-- Work order --
Each line in the records below, from the one that contains "by apply entry_in_edgeMap" to the one that contains "earliest-start planner of", should be reproduced exactly, the first and last included.

======== Raw data

(** ** Symmetry of the adjacency index *)

(** C7, as amended. On a graph that satisfies the invariants of the model
    (adjacency symmetric and irreflexive, the adjacency keys exactly the
    node ids, every id below the allocator), every operation that returns
    leaves adjacency symmetric: [b] is in [adjacency[a]] if and only if
    [a] is in [adjacency[b]]. The invariants themselves are kept whenever
    the id that [renameNode] is asked to rename is the id of a node and the
    increment the operation makes is exact: the allocator in [addNode] and
    the new id in [renameNode] are from [-2^53] to [2^53 - 1]. *)
Theorem exec_keeps_adjacency_symmetric (g : Graph) (op : Op) (r : retval) (g' : Graph) :
  graph_inv g → exec op g = Returned r g' →
  adj_symmetric g' ∧ (names_node g op → increments_exact g op → graph_inv g').
Proof.
  intros Hinv Hexec.
  assert (g' = graph_after (exec op g)) as Hg' by by rewrite Hexec.
  destruct op as [x y|a b d|a b d|key|id|oldId newId|];
    cbn [names_node increments_exact].
  - rewrite graph_after_exec in Hg'. subst g'.
    pose proof (graph_inv_addNode x y g Hinv) as H. split; [apply H|done].
  - cbn [exec] in Hexec. destruct (addEdge a b d g) as [r0 g0|] eqn:Hadd; [|done].
    injection Hexec as _ <-.
    pose proof (graph_inv_addEdge a b d g r0 g0 Hinv Hadd) as H.
    split; [apply H|done].
  - cbn [exec] in Hexec. destruct (deleteEdge a b d g) as [r0 g0|] eqn:Hdel; [|done].
    injection Hexec as _ <-.
    pose proof (graph_inv_deleteEdge a b d g r0 g0 Hinv Hdel) as H.
    split; [apply H|done].
  - rewrite graph_after_exec in Hg'. subst g'.
    pose proof (graph_inv_deleteEdgeByKey key g Hinv) as H. split; [apply H|done].
  - rewrite graph_after_exec in Hg'. subst g'.
    pose proof (graph_inv_deleteNode id g Hinv) as H. split; [apply H|done].
  - rewrite graph_after_exec in Hg'. subst g'. split.
    + destruct (decide (oldId = newId ∨ newId ∈ node_ids g)) as [Hsame|Hren].
      * rewrite renameNode_same by done. apply Hinv.
      * apply adj_symmetric_renameNode; tauto.
    + intros Hold _. by apply graph_inv_renameNode.
  - rewrite graph_after_exec in Hg'. subst g'.
    pose proof (graph_inv_clear g) as H. split; [apply H|done].
Qed.

(** The amended C7 on the graph of one edge 0-1, for the call
    [renameNode(0, 5)]: node 5 is the neighbour of 1 afterwards, and 1 of
    5. *)
Lemma exec_keeps_adjacency_symmetric_witness :
  adj_symmetric (renameNode 0 5 graph_edge01).2 ∧
  graph_inv (renameNode 0 5 graph_edge01).2.
Proof.
  destruct (exec_keeps_adjacency_symmetric graph_edge01 (OpRenameNode 0 5)
              (RBool true) (renameNode 0 5 graph_edge01).2) as [Hsym Hinv].
  - apply model_invb_spec. vm_compute. reflexivity.
  - vm_compute. reflexivity.
  - split; [exact Hsym|]. apply Hinv.
    + vm_compute. set_solver.
    + unfold increments_exact, exact_succ. lia.
Defined.

(** C7 as stated fails for [renameNode]: the graph [graph_stale], built
    by calls of the model that all returned, has a symmetric adjacency
    and a node 0; [renameNode(0, 9)] returns true on it and leaves 9 in
    [adjacency[1]] with 1 no longer in [adjacency[9]]. *)
Lemma renameNode_breaks_symmetry :
  reachable graph_stale ∧ adj_symmetric graph_stale ∧
  0 ∈ node_ids graph_stale ∧
  ∃ g', exec (OpRenameNode 0 9) graph_stale = Returned (RBool true) g' ∧
        adjacent g' 1 9 ∧ ¬ adjacent g' 9 1 ∧ ¬ adj_symmetric g'.
Proof.
  split_and!.
  - apply graph_of_ops_reachable.
  - apply adj_symmetricb_spec. vm_compute. reflexivity.
  - vm_compute. set_solver.
  - eexists. split; [vm_compute; reflexivity|].
    assert (adjacent
      {| nodes := [mkNode 9 100 100; mkNode 1 200 100];
         adj := adj (renameNode 0 9 graph_stale).2;
         nextId := 10;
         edgeMap := edgeMap (renameNode 0 9 graph_stale).2 |} 1 9) as H19.
    { unfold adjacent. vm_compute. set_solver. }
    assert (¬ adjacent
      {| nodes := [mkNode 9 100 100; mkNode 1 200 100];
         adj := adj (renameNode 0 9 graph_stale).2;
         nextId := 10;
         edgeMap := edgeMap (renameNode 0 9 graph_stale).2 |} 9 1) as H91.
    { unfold adjacent. vm_compute. set_solver. }
    split_and!; [exact H19|exact H91|].
    intros Hsym. by apply H91, Hsym.
Qed.


(** X7. [deleteNode] of an id that is no node of a well-formed graph
    returns true all the same, and changes nothing. *)
Theorem deleteNode_absent (g : Graph) (id : Z) :
  graph_inv g → edges_inv g → id ∉ node_ids g → deleteNode id g = (true, g).
Proof.
  intros Hinv Hei Hid. unfold deleteNode. f_equal.
  rewrite <- (graph_eta g) at 5. f_equal.
  - apply filter_all. intros n Hn Heq. apply Hid. rewrite <- Heq.
    by apply list_elem_of_fmap_2.
  - assert (adj g !! id = None) as ->.
    { apply eq_None_not_Some. by rewrite (inv_keys g Hinv). }
    apply map_eq. intros k. rewrite lookup_fmap.
    destruct (adj g !! k) as [s|] eqn:Hk; [|done]. cbn. f_equal.
    destruct (JsSet.has id s) eqn:Hhas; [|done].
    apply JsSet_has_true in Hhas. exfalso. apply Hid.
    apply (inv_neighbor_is_node g k id Hinv). apply adjacent_lookup. eauto.
  - apply filter_all. intros [k e] Hin. cbn.
    destruct (ei_ends g Hei k e Hin) as (Ha & Hb & _).
    intros [<-|<-]; done.
Qed.

(** X7 on the graph of one edge 0-1, for the id 7. *)
Lemma deleteNode_absent_witness : deleteNode 7 graph_edge01 = (true, graph_edge01).
Proof.
  refine (deleteNode_absent graph_edge01 7 _ _ _).
  - apply model_invb_spec. vm_compute. reflexivity.
  - apply edges_invb_spec. vm_compute. reflexivity.
  - vm_compute. set_solver.
Defined.

(** X8. On a well-formed graph [deleteEdge(a, b, directed)] never throws.
    If the edge map holds the entry of that kind for the pair (directed
    from [a] to [b], or undirected between them), the call returns true,
    removes exactly that entry and takes the pair out of the adjacency
    index in both directions; otherwise it returns false and changes
    nothing. *)
Theorem deleteEdge_removes_entry (g : Graph) (a b : Z) (d : bool) :
  graph_inv g → edges_inv g →
  let e := edge_of_call a b d in
  ((key_of e, e) ∈ edgeMap g →
   ∃ g', deleteEdge a b d g = Returned true g' ∧
         nodes g' = nodes g ∧ nextId g' = nextId g ∧
         (∀ kv, kv ∈ edgeMap g' ↔ kv ∈ edgeMap g ∧ kv ≠ (key_of e, e)) ∧
         (∀ x y, adjacent g' x y ↔
                 adjacent g x y ∧ ¬ ((x = a ∧ y = b) ∨ (x = b ∧ y = a)))) ∧
  ((key_of e, e) ∉ edgeMap g → deleteEdge a b d g = Returned false g).
Proof.
  intros Hinv Hei e. split; intros Hin.
  - destruct (entry_endpoints g a b d Hinv Hei Hin) as (Hne & [sa Ha] & [sb Hb]).
    pose proof (deleteEdge_cases a b d g sa sb Hne Ha Hb) as Hdel.
    cbv zeta in Hdel. fold (edge_of_call a b d) in Hdel. fold e in Hdel.
    rewrite (proj1 (entry_in_edgeMap g e Hei) Hin) in Hdel.
    eexists. split; [exact Hdel|]. cbn [nodes nextId edgeMap]. split_and!; [done..| |].
    + intros [k e0]. rewrite elem_of_JsMap_delete. cbn [fst]. split.
      * intros [Hin0 Hk]. split; [done|]. by intros [= -> ->].
      * intros [Hin0 Hk]. split; [done|]. intros ->. apply Hk.
        by pose proof (ei_key g Hei _ _ Hin0) as ->%key_of_inj.
    + intros x y. rewrite (adjacent_deleteEdge a b d g true _ x y Hdel). tauto.
  - assert (JsMap.has (key_of e) (edgeMap g) = false) as Hhas.
    { destruct (JsMap.has _ _) eqn:Hh; [|done].
      by apply entry_in_edgeMap in Hh. }
    revert Hhas. subst e. unfold deleteEdge, edge_of_call, key_of.
    by destruct d; cbn [e_directed e_a e_b]; cbv zeta; intros ->.
Qed.
(** * A shallow embedding of the genetic-algorithm construction scheduler
    ([src/scheduler.py], class [GeneticAlgorithmScheduler]) and of the
    earliest-start planner of [src/resource_optimizer.py]
    ([ResourceOptimizer.optimize_schedule]).

    Modelling conventions.
    - Python ints are [Z].  Python floats (the mode factors 1.1, 0.9, ...,
      the costs, the 1.5 penalty) are rationals [Q]: the claims settled here
      are about the structure of the computation, not about rounding.
    - A Python dict whose iteration order matters is an association list
      kept with Python's insertion semantics ([pydict]); the day-indexed
      ledger, whose order does not matter to any value computed from it
      (all sums are exact in [Q]), is a stdpp [gmap].
    - An exception raised by the code is [None] in an [option] result.
    - Python's module-level [random] generator is a stream of draws
      [nat -> Z] read through a counter: each [random.randint] and each
      [random.random] call consumes one draw. *)

From Stdlib Require Import ZArith QArith Qround List Bool Ascii String Lia Lqa Sorted Permutation.
From stdpp Require Import base gmap strings list.
Import ListNotations.

Open Scope Z_scope.

(* ------------------------------------------------------------------ *)
(** ** Python helpers *)

Module Py.

(** [str.lower] on ASCII characters. *)
Definition lower_ascii (c : ascii) : ascii :=
  let n := nat_of_ascii c in
  if andb (Nat.leb 65 n) (Nat.leb n 90) then ascii_of_nat (n + 32) else c.

Fixpoint lower (s : string) : string :=
  match s with
  | EmptyString => EmptyString
  | String c s' => String (lower_ascii c) (lower s')
  end.

Fixpoint is_prefix (p s : string) : bool :=
  match p, s with
  | EmptyString, _ => true
  | String _ _, EmptyString => false
  | String c p', String d s' => Ascii.eqb c d && is_prefix p' s'
  end.

(** [needle in hay] for strings: a substring test. *)
Fixpoint contains (needle hay : string) : bool :=
  is_prefix needle hay ||
  match hay with
  | EmptyString => false
  | String _ hay' => contains needle hay'
  end.
(** * Evaluation of CloudFormation template expressions (hotswap)

    A shallow embedding of
    [packages/aws-cdk/lib/api/hotswap/evaluate-cloudformation-template.ts]
    and the properties of its evaluator.

    Conventions of the embedding.
    - A template expression is a JSON value; [VUndefined] is JavaScript's
      [undefined], which the evaluator can produce and receive.  Numbers are
      the integer-valued ones; strings are sequences of code units below
      256.
    - The objects the code uses as dictionaries (the parameter context, the
      formatter table and its rows, an evaluated placeholder mapping, a plain
      template object) are made by object literals or read from JSON, so
      they inherit from [Object.prototype].  A read or an [in] test on them
      under a name they have no entry for finds the member of
      [Object.prototype] of that name, when there is one; [VNative] is such a
      member.  An assignment under the key ["__proto__"] runs the inherited
      setter and writes no entry.  The lookup [(this as any)[intrinsic.name]]
      is modelled with every member the [CfnIntrinsics] instance answers to.
    - [ToString] is the text of a value, and [renders] tells where the
      conversion of the code gives that text: for a safe integer, which
      prints in full, and for an object with no key ["toString"] of its
      own.  Elsewhere the conversion is left to [Unmodelled].
    - An [async] function is the function of its result: [Ok] for a resolved
      promise, [Throw] for a rejection with a [CfnEvaluationException],
      [TypeError] for a rejection raised by the runtime itself.
      [listStackResources()] resolves to the inventory snapshot of the
      session.
    - [Unmodelled] stands where the model does not say what the code does:
      the application of a built-in (as a member of [CfnIntrinsics], as a
      formatter, as a [join] or [split] method), a property read on a
      built-in, what an array, a string, a number or a boolean inherits under
      a name that is no numeral, an object whose prototype was replaced, an
      [async] function that returns a thenable, the elements of one array
      failing in different ways, where the rejection reported is the first in
      time, and a conversion to a string outside [renders].
    - [OutOfFuel] keeps the loop and the recursion structural;
      [evaluateCfnExpression_fuelled] shows that no evaluation ends in it. *)

From Stdlib Require Import ZArith String Ascii List Lia.
From Stdlib Require Import DecimalString DecimalPos DecimalZ.
From stdpp Require Import base option list gmap strings.

Local Open Scope string_scope.
Local Open Scope list_scope.

(** ** Strings, as the JavaScript string methods the source calls *)

Module JsString.

Definition char (c : ascii) : string := String c "".

(** [s.startsWith(p)] *)
Definition startsWith (p s : string) : bool := String.prefix p s.

(** [s.substr(n)], the suffix from index [n] *)
Fixpoint substr (n : nat) (s : string) : string :=
  match n, s with
  | O, _ => s
  | S _, EmptyString => ""
  | S n', String _ s' => substr n' s'
  end.

(** [s.substring(a, b)]: from the smaller index up to the larger one *)
Definition substring (a b : nat) (s : string) : string :=
  String.substring (Nat.min a b) (Nat.max a b - Nat.min a b) s.

(** [l.join(sep)] on a list of strings *)
Definition join (sep : string) (l : list string) : string :=
  String.concat sep l.

(** The scan of [s.split(sep)] for a non-empty [sep]: [skip] counts the
    characters of a separator already matched that are still to be passed
    over, [cur] is the piece being collected. *)
Fixpoint split_scan (sep s : string) (skip : nat) (cur : string) : list string :=
  match s with
  | EmptyString => [cur]
  | String c s' =>
      match skip with
      | S k => split_scan sep s' k cur
      | O =>
          if String.prefix sep s
          then cur :: split_scan sep s' (String.length sep - 1) ""
          else split_scan sep s' 0 (cur +:+ char c)
      end
  end.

================

-- Your response --
      by apply entry_in_edgeMap in Hh. }
    revert Hhas. subst e. unfold deleteEdge, edge_of_call, key_of.
    by destruct d; cbn [e_directed e_a e_b]; cbv zeta; intros ->.
Qed.
(** * A shallow embedding of the genetic-algorithm construction scheduler
    ([src/scheduler.py], class [GeneticAlgorithmScheduler]) and of the
    earliest-start planner of [src/resource_optimizer.py]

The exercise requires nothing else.